К сожалению, после гибели кадров действующей армии в ходе кампании 1914–1915 гг., столь превосходно подготовленных солдат русские войска уже не имели на протяжении всей войны. Культивировать стрелковую подготовку высочайшего уровня в ходе войны, когда время скатывается в цейтнот, а для обучения не хватает не только винтовок (одна старая берданка на 10 призывников), но даже и патронов, выдаваемых по нескольку штук. С другой стороны, как то отметил впоследствии А.А. Керсновский, в данном случае стрелковое превосходство русской стороны даже в чем-то сыграло дурную роль. «Одностороннее “штыкопоклонство”, конечно, столь же абсурдно, как и одностороннее “огнепоклонство”. В одном случае – Тюренчен (сражение Русско-японской войны 1904 г., где японский огонь раздавил русское упование на исключительную силу штыка. – Авт.), в другом – Гумбиннен, где нерешительный командир III корпуса не осмелился поднять из-за закрытий свою пехоту и взять голыми руками Макензена и его корпус, разгромленный нашими 25-й и 27-й артиллерийскими бригадами…»[88]
Вдобавок и отсутствие общего управления армией со стороны генерала Ренненкампфа не обеспечило преследования отступавшего врага, так как бегство остатков 17-го германского армейского корпуса вынудило немцев отступать по всему фронту сражения.

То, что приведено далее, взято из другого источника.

(** X10. The navigator only ever calls into properties on its own stack:
    whatever the method, every property it calls is an element of the stack
    as it was at the call, and every call other than [Notify] goes to
    [Current]. *)
Theorem calls_stay_on_the_stack (method : Method) n w n' w' t :
  stack n ≠ [] →
  invoke method n w = Some (n', w', t) →
  ∀ c p, c ∈ t → receiver c = Some p →
         p ∈ stack n ∧ (is_Notify c = false → Current n = Some p).
Proof.
  intros Hs Hrun c p Hc Hp. destruct (Current_is_Some n Hs) as [cur Hcur].
  pose proof (Current_on_stack n cur Hcur) as Hon.
  assert (Hadv : ∀ s : Step, advance s n w = Some (n', w', t) →
            p ∈ stack n ∧ (is_Notify c = false → Current n = Some p)).
  { intros s Hs'. destruct (err n) as [e|] eqn:He.
    - rewrite (advance_faulted s n e w He) in Hs'. injection Hs' as _ _ <-.
      by apply elem_of_nil in Hc.
    - destruct (advance_calls s n cur w n' w' t He Hcur Hs' c Hc) as [Hr _].
      rewrite Hr in Hp. by injection Hp as <-. }
  assert (Hmut : ∀ m, mutate m n w = Some (n', w', t) →
            p ∈ stack n ∧ (is_Notify c = false → Current n = Some p)).
  { intros m Hm. destruct (err n) as [e|] eqn:He.
    - rewrite (mutate_faulted n e m w He) in Hm. injection Hm as _ _ <-.
      by apply elem_of_nil in Hc.
    - destruct (mutate_calls m n cur w n' w' t He Hcur Hm c p Hc Hp) as [Hin Hcurp].
      split; [done|]. intros Hn. by rewrite (Hcurp Hn). }
  destruct method; simpl in Hrun;
    try (injection Hrun as _ _ <-; by apply elem_of_nil in Hc).
  - destruct (Source n); [|done]. injection Hrun as _ _ <-. by apply elem_of_nil in Hc.
  - unfold bind in Hrun. rewrite (current_run n cur w Hcur) in Hrun.
    injection Hrun as _ _ <-. by apply elem_of_nil in Hc.
  - by apply (Hadv (StepDot name)).
  - by apply (Hadv (StepAt index)).
  - by apply (Hadv (StepWhere criteria)).
  - by apply (Hmut (MutAdd value)).
  - by apply (Hmut (MutReplace value)).
  - by apply (Hmut MutDelete).
  - unfold bind in Hrun. destruct (err n) as [e|] eqn:He.
    + rewrite (ForEachChild_faulted n e callback w He) in Hrun.
      injection Hrun as _ _ <-. by apply elem_of_nil in Hc.
    + rewrite (ForEachChild_run n cur callback w He Hcur) in Hrun.
      destruct (ForEachChild_prop cur callback w) as [w1 r].
      injection Hrun as _ _ <-. simpl in Hc.
      apply list_elem_of_singleton in Hc as ->. by injection Hp as <-.
Qed.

Русские командиры боялись преследовать по собственной инициативе, поэтому комкор-3 Н.А. Епанчин, в составе чьего корпуса и была 27-я дивизия, не решился развить достигнутый успех. Конница же вообще осталась вне участия в сражении. Впрочем, вероятность преследования бегущего 17-го германского корпуса (немцы успели пробежать 15 км) была разрушена германской артиллерией. При организации преследования русская сторона из обороняющейся становилась атакующей, и теперь уже русские солдаты подставлялись под сосредоточенный артиллерийский огонь неприятеля.

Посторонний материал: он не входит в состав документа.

Lemma testHttpAuth_stricter c w1 w2 :
  authType target <> A_none ->
  draws w1 = draws w2 ->
  success (fst (BaselineTester.testHttpAuth net target c w1)) = true ->
  success (fst (PlainTester.testHttpAuth net target c w2)) = true.
Proof.
  intros Hnone Hd.
  unfold BaselineTester.testHttpAuth, PlainTester.testHttpAuth.
  rewrite (tester_success _ (fun ts message => http_result target c false None
                               ("Connection error: " ++ message) ts) w1) by done.
  rewrite (tester_success _ (fun ts message => http_result target c false None
                               ("Connection error: " ++ message) ts) w2) by done.
  unfold bind at 1.
  destruct (BaselineTester.getBaseline net (baseUrl_of target) w1) as [b w3] eqn:Hb.
  apply getBaseline_draws in Hb.
  set (ts1 := clock net (calls w1)). set (ts2 := clock net (calls w2)).
  destruct (authType target) eqn:Hauth; [done | | | | |].
  - (* basic *)
    unfold bindT, bind, httpGet, ret. simpl.
    rewrite (http_reply_nil (calls w3)), (http_reply_nil (calls w2)).
    destruct (http_reply net [] _) as [resp | msg]; simpl; [| done].
    intros H. by apply andb_prop in H as [H _].
  - (* digest *)
    unfold bindT, bind, httpGet, computeDigestAuthM, randomHex, ret. simpl.
    rewrite (http_reply_nil (calls w3)), (http_reply_nil (calls w2)).
    destruct (http_reply net [] (Get (baseUrl_of target) None [])) as [ch | msg]; simpl; [| done].
    rewrite Hb, Hd.
    rewrite (http_reply_nil (_ ++ _)), (http_reply_nil (calls w2 ++ _)).
    destruct (http_reply net [] _) as [resp | msg]; simpl; [| done].
    intros H. by apply andb_prop in H as [H _].
  - (* form *)
    unfold bind.
    pose proof (formLogin_stationary c ts1 ts2 loginEndpoints w3 w2) as Hf.
    destruct (formLogin net target c ts1 loginEndpoints w3) as [[r1 |] w4];
      destruct (formLogin net target c ts2 loginEndpoints w2) as [[r2 |] w5];
      simpl in Hf; try discriminate Hf.
    + unfold ret. simpl. congruence.
    + apply fallback_stricter.
  - apply fallback_stricter.
  - (* unknown *)
    unfold bindT, bind, httpGet, ret. simpl.
    rewrite (http_reply_nil (calls w3)), (http_reply_nil (calls w2)).
    destruct (http_reply net [] _) as [resp | msg]; simpl; [| done].
    intros H. by apply andb_prop in H as [H _].
Qed.

Lemma testRtspAuth_stricter c w1 w2 :
  success (fst (BaselineTester.testRtspAuth net target c w1)) = true ->
  success (fst (PlainTester.testRtspAuth net target c w2)) = true.
Proof.
  unfold BaselineTester.testRtspAuth, PlainTester.testRtspAuth.
  rewrite (tester_success _ (fun ts message => rtsp_result target (rtspPort_of target) c
                               false None ("RTSP error: " ++ message) ts) w1) by done.
  rewrite (tester_success _ (fun ts message => rtsp_result target (rtspPort_of target) c
                               false None ("RTSP error: " ++ message) ts) w2) by done.
  unfold bind at 1.
  destruct (BaselineTester.isRtspUnauthenticated net _ _ _ w1) as [[|] w3]; [done |].
  unfold bindT, bind, rtspDescribe, ret. simpl.
  rewrite (rtsp_reply_nil (calls w3)), (rtsp_reply_nil (calls w2)).
  destruct (rtsp_reply net [] _) as [reply | msg]; simpl; done.
Qed.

Многочисленные немецкие орудия, расположенные за рекой Роминта, не позволили русским добить вражескую расстроенную пехоту. А русская артиллерия, столь успешно расстрелявшая в упор пехотные атаки врага, не сумела контрбатарейным огнем разбить неприятельские батареи, ввиду объективного неравенства в возможностях между легкой (русские) и тяжелой (немцы) артиллерией. Дальнобойность германских гаубиц составляла 8 верст, русских 3-дм пушек – 6 верст. Следовательно, контрбатарейная борьба не могла принести русским успеха; легких 122-мм гаубиц не хватало, да и они не смогли бы соперничать с тяжелой артиллерией противника. А единственный имевшийся в 1-й армии тяжелый мортирный дивизион 152-мм тяжелых гаубиц участия в Гумбинненском сражении не принимал.